• [Activity] Only lines containing "await" are wanted from the data below. Copy those lines.

• [Excerpted data]
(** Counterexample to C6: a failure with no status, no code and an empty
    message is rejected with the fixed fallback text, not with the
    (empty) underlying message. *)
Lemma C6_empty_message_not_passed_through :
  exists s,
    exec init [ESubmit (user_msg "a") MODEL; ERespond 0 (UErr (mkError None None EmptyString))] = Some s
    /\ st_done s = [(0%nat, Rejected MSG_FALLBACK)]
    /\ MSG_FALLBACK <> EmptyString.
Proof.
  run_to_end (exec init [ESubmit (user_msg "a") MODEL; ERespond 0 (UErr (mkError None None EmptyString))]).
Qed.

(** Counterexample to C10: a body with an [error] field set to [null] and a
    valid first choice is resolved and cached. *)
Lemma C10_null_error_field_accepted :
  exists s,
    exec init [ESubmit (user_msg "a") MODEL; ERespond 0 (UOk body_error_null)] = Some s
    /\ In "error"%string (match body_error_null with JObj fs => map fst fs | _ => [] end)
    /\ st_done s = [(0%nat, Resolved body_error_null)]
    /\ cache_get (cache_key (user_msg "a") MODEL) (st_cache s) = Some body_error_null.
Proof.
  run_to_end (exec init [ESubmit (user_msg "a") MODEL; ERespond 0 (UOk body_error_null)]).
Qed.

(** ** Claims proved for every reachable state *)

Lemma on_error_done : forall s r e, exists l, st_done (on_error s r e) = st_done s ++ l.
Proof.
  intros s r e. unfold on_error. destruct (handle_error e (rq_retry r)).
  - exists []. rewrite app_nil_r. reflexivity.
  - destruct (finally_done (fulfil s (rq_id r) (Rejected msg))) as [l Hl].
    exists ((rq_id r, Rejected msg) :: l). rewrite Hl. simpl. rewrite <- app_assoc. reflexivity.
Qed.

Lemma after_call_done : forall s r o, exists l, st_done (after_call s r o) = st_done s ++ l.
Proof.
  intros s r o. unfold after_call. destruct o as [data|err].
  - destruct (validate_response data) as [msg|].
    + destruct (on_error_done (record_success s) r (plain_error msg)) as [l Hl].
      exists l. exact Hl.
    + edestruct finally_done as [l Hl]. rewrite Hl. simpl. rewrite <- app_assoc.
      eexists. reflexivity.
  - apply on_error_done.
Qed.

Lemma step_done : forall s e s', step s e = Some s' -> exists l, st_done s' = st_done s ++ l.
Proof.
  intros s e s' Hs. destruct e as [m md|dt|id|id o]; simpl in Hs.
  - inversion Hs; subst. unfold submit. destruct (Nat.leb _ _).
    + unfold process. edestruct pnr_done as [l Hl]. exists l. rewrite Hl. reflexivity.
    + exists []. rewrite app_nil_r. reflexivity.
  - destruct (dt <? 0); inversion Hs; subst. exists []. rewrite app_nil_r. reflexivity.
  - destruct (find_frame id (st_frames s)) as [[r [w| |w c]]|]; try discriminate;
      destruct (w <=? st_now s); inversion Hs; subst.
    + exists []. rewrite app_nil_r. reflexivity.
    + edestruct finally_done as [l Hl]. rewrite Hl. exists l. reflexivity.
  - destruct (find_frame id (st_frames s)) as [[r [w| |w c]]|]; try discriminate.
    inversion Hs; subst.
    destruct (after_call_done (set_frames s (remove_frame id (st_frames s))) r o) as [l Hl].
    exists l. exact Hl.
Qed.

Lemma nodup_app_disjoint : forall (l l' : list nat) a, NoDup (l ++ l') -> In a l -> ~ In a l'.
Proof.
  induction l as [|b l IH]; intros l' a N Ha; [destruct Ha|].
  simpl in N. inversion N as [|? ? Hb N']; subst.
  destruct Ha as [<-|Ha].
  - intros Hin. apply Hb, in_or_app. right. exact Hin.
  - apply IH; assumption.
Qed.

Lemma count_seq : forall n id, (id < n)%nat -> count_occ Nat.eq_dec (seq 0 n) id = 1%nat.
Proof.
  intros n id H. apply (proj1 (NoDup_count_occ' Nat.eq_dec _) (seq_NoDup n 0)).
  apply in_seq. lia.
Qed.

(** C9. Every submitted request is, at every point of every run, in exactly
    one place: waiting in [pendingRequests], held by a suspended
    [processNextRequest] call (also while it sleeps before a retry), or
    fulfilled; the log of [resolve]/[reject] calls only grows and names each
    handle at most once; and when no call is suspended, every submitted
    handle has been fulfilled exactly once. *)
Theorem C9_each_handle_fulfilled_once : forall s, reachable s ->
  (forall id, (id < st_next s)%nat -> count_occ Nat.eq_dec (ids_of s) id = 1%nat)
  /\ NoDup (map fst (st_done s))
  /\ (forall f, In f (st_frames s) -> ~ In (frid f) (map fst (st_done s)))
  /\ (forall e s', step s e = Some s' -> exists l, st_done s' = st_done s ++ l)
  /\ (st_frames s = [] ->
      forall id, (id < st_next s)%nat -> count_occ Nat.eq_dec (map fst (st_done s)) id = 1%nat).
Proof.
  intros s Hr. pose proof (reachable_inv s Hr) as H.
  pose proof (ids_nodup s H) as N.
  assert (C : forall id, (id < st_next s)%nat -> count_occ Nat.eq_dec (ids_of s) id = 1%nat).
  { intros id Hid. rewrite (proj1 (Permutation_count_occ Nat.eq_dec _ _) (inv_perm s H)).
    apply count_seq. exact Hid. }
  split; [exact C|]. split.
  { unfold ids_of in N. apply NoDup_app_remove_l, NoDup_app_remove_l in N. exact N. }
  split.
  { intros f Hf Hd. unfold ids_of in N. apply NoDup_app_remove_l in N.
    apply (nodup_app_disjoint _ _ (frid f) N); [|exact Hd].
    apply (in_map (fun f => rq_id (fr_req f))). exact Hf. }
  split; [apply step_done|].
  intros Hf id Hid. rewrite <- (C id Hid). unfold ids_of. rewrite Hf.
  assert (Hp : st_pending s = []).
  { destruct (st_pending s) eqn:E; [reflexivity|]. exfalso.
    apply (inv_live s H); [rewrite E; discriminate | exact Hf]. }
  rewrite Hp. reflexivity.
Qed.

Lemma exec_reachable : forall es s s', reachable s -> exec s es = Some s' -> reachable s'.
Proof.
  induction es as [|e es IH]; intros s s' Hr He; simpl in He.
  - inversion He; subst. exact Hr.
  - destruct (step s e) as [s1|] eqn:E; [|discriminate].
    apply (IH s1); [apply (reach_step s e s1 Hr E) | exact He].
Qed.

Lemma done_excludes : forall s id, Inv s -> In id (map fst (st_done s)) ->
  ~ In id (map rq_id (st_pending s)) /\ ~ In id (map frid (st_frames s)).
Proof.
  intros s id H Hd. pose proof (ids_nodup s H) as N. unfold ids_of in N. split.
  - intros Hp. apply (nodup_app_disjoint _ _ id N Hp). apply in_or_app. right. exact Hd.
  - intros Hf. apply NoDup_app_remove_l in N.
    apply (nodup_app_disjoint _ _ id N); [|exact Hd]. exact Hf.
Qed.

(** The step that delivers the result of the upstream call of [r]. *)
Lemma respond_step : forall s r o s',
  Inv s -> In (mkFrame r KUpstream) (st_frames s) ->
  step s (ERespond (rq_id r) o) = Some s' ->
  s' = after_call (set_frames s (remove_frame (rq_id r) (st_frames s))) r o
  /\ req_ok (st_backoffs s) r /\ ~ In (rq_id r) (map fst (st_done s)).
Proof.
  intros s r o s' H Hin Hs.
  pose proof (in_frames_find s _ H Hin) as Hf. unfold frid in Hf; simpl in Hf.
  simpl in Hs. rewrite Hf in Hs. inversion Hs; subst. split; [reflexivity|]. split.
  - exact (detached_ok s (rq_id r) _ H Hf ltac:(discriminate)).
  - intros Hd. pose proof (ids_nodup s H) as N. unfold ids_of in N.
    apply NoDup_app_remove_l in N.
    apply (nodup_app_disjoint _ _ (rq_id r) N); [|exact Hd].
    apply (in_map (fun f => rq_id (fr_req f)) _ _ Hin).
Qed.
==
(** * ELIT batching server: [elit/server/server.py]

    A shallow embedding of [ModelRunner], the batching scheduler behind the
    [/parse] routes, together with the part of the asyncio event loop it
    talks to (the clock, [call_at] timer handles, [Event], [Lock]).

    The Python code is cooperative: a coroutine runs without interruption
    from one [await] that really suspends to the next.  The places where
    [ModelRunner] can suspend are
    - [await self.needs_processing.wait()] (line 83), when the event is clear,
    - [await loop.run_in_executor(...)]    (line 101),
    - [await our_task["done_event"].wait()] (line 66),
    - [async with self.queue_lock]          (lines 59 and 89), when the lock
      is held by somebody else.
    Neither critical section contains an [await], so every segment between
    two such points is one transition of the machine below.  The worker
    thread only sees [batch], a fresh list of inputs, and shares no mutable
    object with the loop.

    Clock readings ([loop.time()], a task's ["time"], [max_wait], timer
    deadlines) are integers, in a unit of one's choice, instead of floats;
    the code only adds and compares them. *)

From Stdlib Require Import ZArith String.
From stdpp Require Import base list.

• [Your response]
    from one [await] that really suspends to the next.  The places where
    - [await self.needs_processing.wait()] (line 83), when the event is clear,
    - [await loop.run_in_executor(...)]    (line 101),
    - [await our_task["done_event"].wait()] (line 66),
    Neither critical section contains an [await], so every segment between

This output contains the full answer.